My answer is no. After all, a mammogram, even in a teaching hospital costs Rs.600, an amount rural women can ill afford to spend on preventive healthcare every year. This month, when our hospital decided to hike the annual health insurance premium from Rs. 25 to Rs. 35, even this small increment generated some heat and unease among the villagers. The same money could save hundreds of lives of patients with pesticide poisoning and venomous snake bites- common causes of preventable death in rural settings. The departments must grow, residents must be adequately trained during their MD program, healthcare seekers must have an access to new technology, and mandatory requirements need to be met. Nobody would deny that.

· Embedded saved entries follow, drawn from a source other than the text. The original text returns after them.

#[local] Instance framed_state : Framed state_wf append_source_state.
Proof.
  split; [apply _|]. intros x y Hx Hy. unfold append_source_state.
  destruct x as [| |r|r|r], y as [| |s|s|s]; by_tag; solve [by_digest|by_reason|eapply agree_impl; [by apply (agree_extend [] [])|done]].
Qed.
#[local] Instance framed_action : Framed action_wf append_source_action.
Proof.
  split; [apply _|]. intros x y Hx Hy. unfold append_source_action.
  destruct x as [r| | |r|r|], y as [s| | |s|s|]; by_tag; solve [by_digest|by_reason].
Qed.
#[local] Instance framed_cache : Framed cache_wf append_cache_action.
Proof.
  split; [apply _|]. intros x y Hx Hy. unfold append_cache_action.
  destruct x as [r| |], y as [s| |]; by_tag; solve [by_digest].
Qed.
Lemma framed_verification : Framed (λ _, True) (λ v, push (verification_byte v)).
Proof. split; [apply _|]. intros x y _ _. eapply agree_impl; [apply agree_push|]. by destruct x, y. Qed.

(** What the bytes of a partition determine. *)
Definition partition_content (p : PlannedPartition) : list Z * SourceState * SourceAction * VerificationAction * CacheAction :=
  (canonical (key p), source_state p, source_action p, verification_action p, cache_action p).

Lemma agree_partition p q : partition_wf p → partition_wf q → agree (append_partition p) (append_partition q) (partition_content p = partition_content q).
Proof.
  intros (Hp1 & Hp2 & Hp3) (Hq1 & Hq2 & Hq3). eapply agree_impl.
  { unfold append_partition. same_fields; [apply agree_bytes|by apply framed_agree|by apply framed_agree|by apply (@framed_agree _ _ _ framed_verification)|by apply framed_agree]. }
  unfold partition_content. by intros (-> & -> & -> & -> & ->).
Qed.
Lemma groups_yield rs : Forall (record_valid config) rs →
  yields (try_fold (normalize_group config rs) (∅, replicate (length rs) false) (btree_values (realtime_groups rs)))
    (λ acc, length acc.2 = length rs).
Proof.
  intros Hrs. rewrite groups_at_times. apply yields_fold; [|by simpl; rewrite length_replicate].
  intros acc idx (t & -> & _)%list_elem_of_fmap Hl. rewrite normalize_group_at. destruct (live rs t) eqn:E; [|done].
  destruct (live_head _ _ E) as [i ->]. cbn [ok_or mbind result_bind].
  eapply yields_bind, yields_mono; [apply normalize_group_yields; [by apply group_at_valid|by apply live_nonempty]|].
  intros es _. simpl. by rewrite length_mark.
Qed.
Lemma emit_yields rs consumed acc : Forall (record_valid config) rs → length consumed = length rs →
  yields (try_fold (emit_record config consumed) acc (number 0 rs)) (λ _, True).
Proof.
  intros Hrs Hl. apply yields_fold; [|done]. intros acc' [i r] (j & -> & Hr)%elem_of_number _. unfold emit_record.
  destruct (match acc'.1 !! _ with Some _ => _ | None => _ end) as [g es].
  destruct (lookup_lt_is_Some_2 consumed (0 + j)) as [b ->]; [rewrite Hl; by eapply lookup_lt_Some|]. cbn [ok_or mbind result_bind].
  destruct b; [done|]. eapply yields_bind, yields_mono; [apply final_event_yields|done].
  rewrite list.Forall_forall in Hrs. apply Hrs. by eapply list_elem_of_lookup_2.
Qed.
Lemma normalize_groups_yields rs : Forall (record_valid config) rs →
  yields (normalize_groups config rs) (λ es, ∃ parts, es = concat parts ∧ Forall2 (part_becomes rs) (number 0 rs) parts).
Proof.
  intros Hrs. destruct (normalize_groups config rs) as [es|e] eqn:E.
  - apply normalize_groups_reference in E. unfold reference_groups in E. apply bind_Ok in E as (parts & Hp & [= <-]).
    exists parts. split; [done|]. pose proof (yields_collect _ _ _ (λ x Hx, part_yields rs x Hrs Hx)) as H. by rewrite Hp in H.
  - enough (yields (normalize_groups config rs) (λ _, True)) by (rewrite E in *; by destruct e).
    unfold normalize_groups. eapply yields_bind, yields_mono; [by apply groups_yield|]. intros [g c] Hc. rewrite imap_pair.
    eapply yields_bind, yields_mono; [by apply emit_yields|]. by intros [g' es] _.
Qed.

But when technology is expensive and the risk reduction in mortality extremely low, how do we balance the trade off between pluses and minuses?

A recent BMJ editorial suggests a middle path: women should not be offered annual mammograms as a part of annual health check but should be told the downsides (needless biopsy, surgery, radiation and chemotherapy) and benefits (small reduction in death rates) and should be encouraged to “make a decision that is right for them”. Put simply, women must clearly know that mammograms can diagnose cancers when none exist, and can miss some cancers. No woman, in my setting, would ever agree for mammographic screening if we honestly share with her the current evidence on benefits and downsides of screening, more so because the potential benefits are very small and would accrue several years later.